The roaring sound echoed through his mind and soul as words, concepts. He flinched back, reinforced his mental defences. It was such a conflicted scream, power and threat, helplessness and fear.

He reached for the release on his ship's ramp, but hesitated. Beyond the mental scream, he felt something else. Something familiar, that trembled on the edge of his memory. Something about _stars_.

He turned involuntarily, glanced toward where the scream of rage originated. Though he was blocking it as strongly as he could, it still echoed quietly through his mind every moment, wordlessly.

He shivered. He had to find a way out of here as quickly as possible. A facility like this would probably have sea-craft capable of reaching the surface, from there he'd be able to arrange passage away.

Jack turned, one final time, to survey his ship. Soon to be lost forever, as the fees for hauling a space ship from the deepest part of the ocean would not be cheap. Between the cost of replacing nearly everything inside and the expense of getting it above-water in the first place, it would be easier just to acquire a new ship.

He took a deep breath, pressed the release. The door groaned as it tried to open against the outside pressure, water began seeping around the cracks where it had moved just enough. The door moved farther, the water rushed in faster. Jack braced himself, kept a tight hold on his hovercrate. Then the water reached his face, he was submerged completely, his ship was flooded but for the very top inch or so. The door swung down the rest of the way, and he stepped down the ramp into the flooded facility.

He saw an injured selkath at once, one arm pinned to the far wall by the underside of Jack's ship. He winced, started over toward him. "Hold still, I'll get you out of this," he said, the space suit making his voice echo strangely through the water.

The selkath only snarled and hissed, clawing toward Jack as though wanting to rip his head right off.

Jack paused, didn't approach within reach. "I can help get you free, but you have to relax and let me get close, okay?"

The selkath didn't reply, started wrenching against the weight of the ship as though trying to _tear_ itself free. Jack winced. "If you don't calm down, you'll rip your arm right off! Relax, calm down, and I can get you free."

Then the shrieking bellow repeated from the distance, and the Selkath echoed it so perfectly that Jack took an involuntary step away.
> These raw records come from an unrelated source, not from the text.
(** * Metrics normalisation and impact analysis: a model of
      [dataset-tools/shared_metrics_utils.py]

    The development follows the module top-down in the order in which the
    functions depend on each other: numbers, exceptions, the percent-change
    helpers, the tolerant value coercion of [extract_metrics], the p95
    estimator of [process_latency_buckets], a small model of the pandas
    frames that [calculate_derived_metrics] and [analyze_impact] work on,
    and finally those two functions themselves.

    Numbers.  The source computes with IEEE doubles.  The model keeps the
    three special values (NaN, +inf, -inf) and their propagation rules and
    represents every finite value by an exact rational in lowest terms, so
    [0.95] is [19/20] and no operation rounds or overflows.  Signed zeros are
    not distinguished. *)

From Stdlib Require Import ZArith QArith Qreduction Qcanon Qabs Lqa Lia.
From Stdlib Require Import Bool List String Ascii Permutation Sorted.
Import ListNotations.

Local Open Scope Z_scope.
Local Open Scope Q_scope.

(** ** Exceptions *)

Inductive exn : Type :=
| TypeError
| ValueError
| IndexError
| KeyError
| ZeroDivisionError
| OverflowError
| UnboundLocalError.

Inductive result (A : Type) : Type :=
| OK (a : A)
| Raise (e : exn).

Arguments OK {A} a.
Arguments Raise {A} e.

Definition bind {A B : Type} (c : result A) (k : A -> result B) : result B :=
  match c with
  | OK a => k a
  | Raise e => Raise e
  end.

Notation "'let*' x ':=' c 'in' k" := (bind c (fun x => k))
  (at level 10, x name, c at level 100, k at level 200).

Definition raises {A : Type} (c : result A) : bool :=
  match c with OK _ => false | Raise _ => true end.

(** ** Floating-point values *)

Inductive fl : Type :=
| NaN
| PInf
| NInf
| Fin (q : Q).

(** A finite value is a rational number and the arithmetic on finite
    values is exact: the rounding of a result to a double is not part of
    the model.  The theorems therefore give a computed value as the
    expression the source evaluates, bound it only where rounding keeps
    the bound, or take readings that doubles represent and add up
    exactly.

    A finite result is always stored in lowest terms, which makes the
    equality of computed values the plain equality of [fl]. *)
Definition fin (q : Q) : fl := Fin (Qred q).

Definition of_Z (z : Z) : fl := Fin (inject_Z z).
Definition of_nat (n : nat) : fl := of_Z (Z.of_nat n).

Definition isnan (x : fl) : bool :=
  match x with NaN => true | _ => false end.

Definition notna (x : fl) : bool := negb (isnan x).

Definition Qlt_bool (a b : Q) : bool := negb (Qle_bool b a).

(** [x == y], [x <= y], [x < y] of Python floats: every comparison with
    NaN is false. *)
Definition feqb (x y : fl) : bool :=
  match x, y with
  | PInf, PInf | NInf, NInf => true
  | Fin a, Fin b => Qeq_bool a b
  | _, _ => false
  end.

Definition fleb (x y : fl) : bool :=
  match x, y with
  | NaN, _ | _, NaN => false
  | NInf, _ => true
  | _, PInf => true
  | Fin a, Fin b => Qle_bool a b
  | _, _ => false
  end.

Definition fltb (x y : fl) : bool :=
  match x, y with
  | NaN, _ | _, NaN => false
  | PInf, _ => false
  | _, NInf => false
  | Fin a, Fin b => Qlt_bool a b
  | _, _ => true
  end.

Definition fopp (x : fl) : fl :=
  match x with
  | NaN => NaN
  | PInf => NInf
  | NInf => PInf
  | Fin a => fin (- a)
  end.

Definition fabs (x : fl) : fl :=
  match x with
  | NaN => NaN
  | PInf | NInf => PInf
  | Fin a => fin (Qabs a)
  end.

Definition fadd (x y : fl) : fl :=
  match x, y with
  | NaN, _ | _, NaN => NaN
  | PInf, NInf | NInf, PInf => NaN
  | PInf, _ | _, PInf => PInf
  | NInf, _ | _, NInf => NInf
  | Fin a, Fin b => fin (a + b)
  end.

Definition fsub (x y : fl) : fl := fadd x (fopp y).

(** The infinity with the sign of [a], or NaN when [a] is zero. *)
Definition inf_like (plus : bool) (a : Q) : fl :=
  if Qeq_bool a 0 then NaN
  else if Bool.eqb plus (Qlt_bool 0 a) then PInf else NInf.

Definition fmul (x y : fl) : fl :=
  match x, y with
  | NaN, _ | _, NaN => NaN
  | PInf, PInf | NInf, NInf => PInf
  | PInf, NInf | NInf, PInf => NInf
  | PInf, Fin a | Fin a, PInf => inf_like true a
  | NInf, Fin a | Fin a, NInf => inf_like false a
  | Fin a, Fin b => fin (a * b)
  end.

(** Division the way numpy divides arrays: a zero divisor gives an infinity
    or NaN and nothing is raised. *)
Definition fdiv (x y : fl) : fl :=
  match x, y with
  | NaN, _ | _, NaN => NaN
  | (PInf | NInf), (PInf | NInf) => NaN
  | PInf, Fin b => if Qlt_bool b 0 then NInf else PInf
  | NInf, Fin b => if Qlt_bool b 0 then PInf else NInf
  | Fin _, (PInf | NInf) => Fin 0
  | Fin a, Fin b =>
      if Qeq_bool b 0 then inf_like true a else fin (a / b)
  end.

(** The [/] of Python scalars, which raises on a zero divisor. *)
Definition py_div (x y : fl) : result fl :=
  if feqb y (Fin 0) then Raise ZeroDivisionError else OK (fdiv x y).

(** The builtin [max(a, b)]: the first argument unless the second is
    greater. *)
Definition py_max (a b : fl) : fl := if fltb a b then b else a.

Definition fl_eq_dec (x y : fl) : {x = y} + {x <> y}.
Proof.
  decide equality.
  destruct q as [n d], q0 as [n0 d0].
  destruct (Z.eq_dec n n0), (Pos.eq_dec d d0); subst;
    (left; reflexivity) || (right; congruence).
Defined.

(** ** Percent change and guarded ratio

    [calculate_percent_increase] and [safe_divide], the two scalar helpers
    at the end of the module. *)

Definition calculate_percent_increase (baseline_value new_value : fl)
  : result fl :=
  if isnan baseline_value || isnan new_value || feqb baseline_value (Fin 0)
  then OK NaN
  else
    let* r := py_div new_value baseline_value in
    OK (fmul (fsub r (Fin 1)) (Fin 100)).

Definition safe_divide (numerator denominator : fl) : result fl :=
  if isnan numerator || isnan denominator || feqb denominator (Fin 0)
  then OK NaN
  else py_div numerator denominator.

(** ** Cells of a table

    A cell of an object column is a float (NaN where the value is missing),
    a string, a boolean, or the nested dict that [extract_metrics] stores
    under ["bucket"]: sensor id, then endpoint, then the [le] label, to the
    cumulative count. *)

Definition bucket_dict : Type :=
  list (string * list (string * list (string * fl))).

Inductive obj : Type :=
| ONum (x : fl)
| OStr (s : string)
| OBool (b : bool)
| ODict (d : bucket_dict).

(** ** Builtins that the source calls but does not define

    [float(s)] on a string, [str(v)] and the square root inside the sample
    standard deviation are library code.  They are an interface here: the
    parser may accept whatever it likes, and of the square root only
    [sqrt 0 = 0] is used. *)

Class Builtins : Type := {
  float_of_str : string -> option fl;
  py_str : obj -> string;
  sqrt_q : Q -> Q;
  sqrt_q_zero : forall v : Q, v == 0 -> sqrt_q v == 0
}.

(** ** Values of the JSON snapshots *)

#[warnings="-register-all"]
Inductive json : Type :=
| JNull
| JBool (b : bool)
| JInt (z : Z)
| JFloat (x : fl)
| JStr (s : string)
| JList (items : list json)
| JObj (fields : list (string * json)).

(** The least magnitude of an integer that [float] refuses: halfway between
    the largest double and [2^1024]. *)
Definition float_overflow_threshold : Z := (2 ^ 1024 - 2 ^ 970)%Z.

Definition catch {A : Type} (handled : exn -> bool) (c : result A)
    (fallback : A) : result A :=
  match c with
  | OK a => OK a
  | Raise e => if handled e then OK fallback else Raise e
  end.

Definition IndexError_or_ValueError (e : exn) : bool :=
  match e with IndexError | ValueError => true | _ => false end.

Definition TypeError_or_ValueError (e : exn) : bool :=
  match e with TypeError | ValueError => true | _ => false end.

Section Coercion.
Context {B : Builtins}.

(** The builtin [float(v)] on a value decoded by [json.loads]. *)
Definition py_float (v : json) : result fl :=
  match v with
  | JNull => Raise TypeError
  | JBool b => OK (if b then Fin 1 else Fin 0)
  | JInt z =>
      if (float_overflow_threshold <=? Z.abs z)%Z then Raise OverflowError
      else OK (of_Z z)
  | JFloat x => OK x
  | JStr s =>
      match float_of_str s with
      | Some x => OK x
      | None => Raise ValueError
      end
  | JList _ => Raise TypeError
  | JObj _ => Raise TypeError
  end.

(** The three-way coercion of an entry's ["value"] in [extract_metrics]:
    a list of two or more items is read at position 1, a list of one item
    at position 0, anything else is converted as it is.  Each branch has
    its own [except] clause. *)
Definition coerce_value (raw_value : json) : result fl :=
  match raw_value with
  | JList (_ :: second :: _) =>
      catch IndexError_or_ValueError (py_float second) (Fin 0)
  | JList [only] =>
      catch IndexError_or_ValueError (py_float only) (Fin 0)
  | _ =>
      catch TypeError_or_ValueError (py_float raw_value) (Fin 0)
  end.
End Coercion.

(** ** The p95 estimator of [process_latency_buckets] *)

Record LatencyEstimate : Type := mkEstimate {
  latency_ms : fl;
  is_estimated : bool;
  method : string
}.

(** A bucket is a pair (upper bound, cumulative count); [bucket_bounds] in
    the source is a dict from bounds to counts, here the list of its items
    in insertion order. *)
Definition bucket : Type := (fl * fl)%type.

(** [a < b] on two-element tuples: decided at the first component that
    differs. *)
Definition tuple_ltb (a b : bucket) : bool :=
  if feqb (fst a) (fst b) then fltb (snd a) (snd b)
  else fltb (fst a) (fst b).

Fixpoint insert_sorted (x : bucket) (l : list bucket) : list bucket :=
  match l with
  | [] => [x]
  | y :: rest => if tuple_ltb x y then x :: l else y :: insert_sorted x rest
  end.

(** [sorted(bucket_bounds.items())], as a stable insertion sort.  On bounds
    without NaN every comparison sort returns this list. *)
Definition sorted_items (items : list bucket) : list bucket :=
  fold_left (fun acc x => insert_sorted x acc) items [].

Definition quantile : fl := Fin (19 # 20).

Definition is_inf_bound (b : bucket) : bool := feqb (fst b) PInf.

Definition non_inf (sorted_bounds : list bucket) : list bucket :=
  filter (fun b => negb (is_inf_bound b)) sorted_bounds.

(** [non_inf_buckets[-1][1]] *)
Definition last_count (non_inf_buckets : list bucket) : fl :=
  snd (last non_inf_buckets (NaN, NaN)).

(** [next((count for bound, count in sorted_bounds if bound == inf),
          non_inf_buckets[-1][1])] *)
Definition total_count (sorted_bounds : list bucket) : fl :=
  match find is_inf_bound sorted_bounds with
  | Some (_, count) => count
  | None => last_count (non_inf sorted_bounds)
  end.

(** The interpolated bound, in seconds, inside one pair of buckets. *)
Definition interpolate (target_count : fl) (current next : bucket)
  : result fl :=
  let '(current_bound, current_count) := current in
  let '(next_bound, next_count) := next in
  let* fraction :=
    py_div (fsub target_count current_count)
           (py_max (Fin 1) (fsub next_count current_count)) in
  OK (fadd current_bound (fmul fraction (fsub next_bound current_bound))).

Definition brackets (target_count : fl) (current next : bucket) : bool :=
  fleb (snd current) target_count && fleb target_count (snd next).

(** The [for i in range(len(non_inf_buckets))] loop: the first adjacent pair
    whose counts bracket the target decides; [None] when the loop ends with
    [estimation_done] still false. *)
Fixpoint scan_pairs (target_count : fl) (non_inf_buckets : list bucket)
  : result (option fl) :=
  match non_inf_buckets with
  | current :: ((next :: _) as rest) =>
      if brackets target_count current next then
        let* estimated_latency := interpolate target_count current next in
        OK (Some estimated_latency)
      else scan_pairs target_count rest
  | _ => OK None
  end.

Definition ms (seconds : fl) : fl := fmul seconds (Fin 1000).

Definition estimate_sorted (sorted_bounds : list bucket)
  : result LatencyEstimate :=
  match sorted_bounds with
  | [] => OK (mkEstimate NaN true "no_data")
  | [(bound, _)] =>
      if feqb bound PInf then OK (mkEstimate NaN true "only_inf_bucket")
      else OK (mkEstimate (ms bound) true "single_bucket")
  | _ =>
      let non_inf_buckets := non_inf sorted_bounds in
      if (2 <=? List.length non_inf_buckets)%nat then
        let inf_count := total_count sorted_bounds in
        if fltb (Fin 0) inf_count then
          let target_count := fmul inf_count quantile in
          let* found := scan_pairs target_count non_inf_buckets in
          match found with
          | Some estimated_latency =>
              OK (mkEstimate (ms estimated_latency) false "interpolation")
          | None =>
              let highest_bound := fst (last non_inf_buckets (NaN, NaN)) in
              OK (mkEstimate (ms highest_bound) true "highest_bucket")
          end
        else OK (mkEstimate NaN true "zero_counts")
      else OK (mkEstimate NaN true "insufficient_buckets")
  end.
"Ah, well, I'll leave you to it then," he said, suddenly certain that something was _very_ wrong here.

He would find his own way inside, and he would do his best to avoid _anyone_ once there. He could still feel the hatred and fear and desperation rippling across his mind. Jack could protect himself for now, but others - like that unfortunate selkath - could be completely overwhelmed. And when the only thing in your mind is a desperate scream like that. . .

He was suddenly glad he hadn't been able to get near. The selkath would have probably ripped his suit to shreds, ripped _him_ to shreds, and gone on to laugh and scream until the sharks came to eat them both.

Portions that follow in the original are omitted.